The United States Supreme Court has been asked to consider overturning Roe v. Wade, the landmark 1973 ruling that found that criminalizing abortion violates constitutionally protected privacy rights. Over 200 members of Congress filed an amicus brief in support of Louisiana’s so-called “Unsafe Abortion Protection Act,”which will be going before the Supreme Court in March. If the Court rules in support of the Louisiana law restricting abortion access, it could effectively overturn abortion protections nationwide, The Cut reports.
An amicus brief is a legal document filed by people who aren't technically involved in a case aimed at providing additional information and context to judges. These briefs are meant to influence judicial decision-making by providing arguments to flesh out one side of a case or another. In this instance, the amicus brief pertains to a case called June Medical Services LLC v. Gee. The 2014 case challenged the Louisiana law — which is not currently in effect — that would require doctors performing abortions have admitting privileges at a hospital within 30 miles of their clinic. The law in question is very similar to a Texas law that was overturned in the 2016 case Whole Women’s Health v. Hellerstedt, which found that that legislation placed undue burdens on pregnant people seeking abortions. According to the American Academy of Family Physicians, limitations on abortion rights like these only create unnecessary medical risks for people seeking abortions, rather than offering any improvement to care provision. If the court upholds the extreme restrictions placed on doctors outlined in the Louisiana law, the state would be left with only one abortion clinic.
The amicus brief, signed by 168 members of the House of Representatives and 39 Senators criticizes the physicians, lawyers, and patient advocates seeking to uphold the protections provided by Roe v. Wade. The brief dismisses advocates’ “doomsday predictions” that restrictions like Act 620’s will make abortions inaccessible and therefore unsafe, citing the fact that there are still clinics providing abortions in the state. "Hellerstedt has aggravated the already unworkable standard set out in Roe and [Planned Parenthood of Southeastern Pennsylvania v.] Casey, and the court should reconsider those precedents," the brief wrote. The brief does not acknowledge that restrictions like those being proposed have resulted in the closing down of all but three abortion clinics across the entire state of Louisiana.
Though the Louisiana law, Act 620, implies in its adopted title that abortions are unsafe, the National Academies of Sciences, Engineering, and Medicine found in a 2018 report that legal abortions are overwhelmingly safe.
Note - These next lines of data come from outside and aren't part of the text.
(** The run of [batch_process] over the batches of its items. *)
Lemma batch_process_trace items operation batch_size combine_results w :
  items ≠ [] →
  0 < batch_size →
  let total_items := Z.of_nat (length items) in
  let cs := chunks items batch_size in
  ∃ granted : list bool,
    (length granted ≤ length cs)%nat
    ∧ (Z.of_nat (length (default [] (rate_limiter w !! "default")))
         + 2 * Z.of_nat (length cs) ≤ RATE_LIMIT_MAX_REQUESTS →
       granted = replicate (length cs) true)
    ∧ posts (batch_process items operation batch_size combine_results w).2
        = posts w ++ batch_sent operation cs granted
    ∧ let results :=
        zip_with (λ (j : nat) reply,
                    batch_header (Z.of_nat j + 1) (Z.of_nat (length cs)) reply)
          (seq 0 (length granted))
          (batch_replies operation (length (posts w)) cs granted)
        ++ (if decide (length granted < length cs)%nat
            then [rate_limit_hit (Z.of_nat (length granted) + 1)
                    (Z.of_nat (length granted) * batch_size)]
            else []) in
      (batch_process items operation batch_size combine_results w).1 =
        if combine_results then BatchText (String.concat BATCH_SEPARATOR results)
        else BatchJson total_items
               (Z.min (Z.of_nat (length results) * batch_size) total_items) results.
Proof.
  intros Hne Hpos total_items cs.
  assert (Htotal : 0 < total_items).
  { unfold total_items. destruct items; [done | simpl; lia]. }
  destruct (ceil_div_bounds total_items batch_size Htotal Hpos) as (Hq & _ & _).
  set (total_batches := (total_items + batch_size - 1) / batch_size) in *.
  unfold cs, chunks, batch_process. destruct items as [|item items']; [done |].
  set (items := item :: items') in *. fold total_items.
  unfold py_range. rewrite decide_False by lia. rewrite decide_True by done.
  rewrite range_up_spec by lia. rewrite Z.sub_0_r. fold total_batches.
  set (starts := (λ j : nat, 0 + Z.of_nat j * batch_size) <$> seq 0 (Z.to_nat total_batches)).
  assert (Hstarts : length starts = Z.to_nat total_batches).
  { unfold starts. by rewrite length_fmap, length_seq. }
  rewrite length_fmap, Hstarts.
  unfold bind.
  destruct (batch_loop_trace items operation batch_size starts [] w)
    as (granted & Hlen & Hall & Hres & Hsent).
  destruct (batch_loop _ _ _ _ _ w) as [results w1].
  cbn [fst snd] in Hres, Hsent. rewrite app_nil_l in Hres.
  exists granted. split; [lia |]. split; [by rewrite <- Hstarts |].
  split; [by destruct combine_results |].
  fold total_items total_batches in Hres.
  replace (Z.of_nat (Z.to_nat total_batches)) with total_batches by lia.
  assert (Hout : ∀ replies,
             zip_with (λ i reply, batch_header (i / batch_size + 1) total_batches reply)
               (take (length granted) starts) replies
             = zip_with (λ (j : nat) reply,
                           batch_header (Z.of_nat j + 1) total_batches reply)
                 (seq 0 (length granted)) replies).
  { intros replies. unfold starts. rewrite <- fmap_take, take_seq, zip_with_fmap_l.
    rewrite Nat.min_l by lia.
    apply zip_with_ext_all. intros j reply.
    by rewrite Z.add_0_l, Z.div_mul by lia. }
  rewrite Hout in Hres.
  assert (Hnotice : match starts !! length granted with
                    | Some i => [rate_limit_hit (i / batch_size + 1) i]
                    | None => []
                    end
                    = if decide (length granted < Z.to_nat total_batches)%nat
                      then [rate_limit_hit (Z.of_nat (length granted) + 1)
                              (Z.of_nat (length granted) * batch_size)]
                      else []).
  { case_decide as Hcut.
    - assert (Hnext : starts !! length granted
                      = Some (Z.of_nat (length granted) * batch_size)).
      { unfold starts. rewrite list_lookup_fmap.
        rewrite (proj2 (lookup_seq 0 (Z.to_nat total_batches) (length granted)
                          (length granted))) by (split; lia).
        simpl. f_equal; lia. }
      by rewrite Hnext, Z.div_mul by lia.
    - by rewrite lookup_ge_None_2 by lia. }
  rewrite Hnotice in Hres. simpl. rewrite <- Hres.
  by destruct combine_results.
Qed.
In fact, the report found, abortions are safer for pregnant people when they have ready access to medical care. In states where that access is limited due to the kinds of restrictions that Act 620 would impose, there are more boundaries to effective and safe care.
The burden of requiring abortion providers to maintain active admitting privileges at nearby hospitals would dramatically restrict access to safe abortion services across Louisiana. Beyond the state, too, abortion rights would be at risk — if the Supreme Court upholds Act 620, it would set a precedent that would jeopardize the medical and privacy protections provided by Roe v. Wade.
The case won’t come before the court until March, but until then, advocates maintain that being forced to obtain hospital admitting privileges can take abortion-providing clinics months or even years. Major medical and legal groups — including the American Medical Association, the American College of Obstetricians and Gynecologists, American Academy of Pediatrics — have all signed onto an amicus brief outlining that abortions are extremely safe and that restrictions like those proposed by Act 620 are both medically unnecessary and harmful to potential patients’ health. Advocates will have to wait and see how the Supreme Court rules.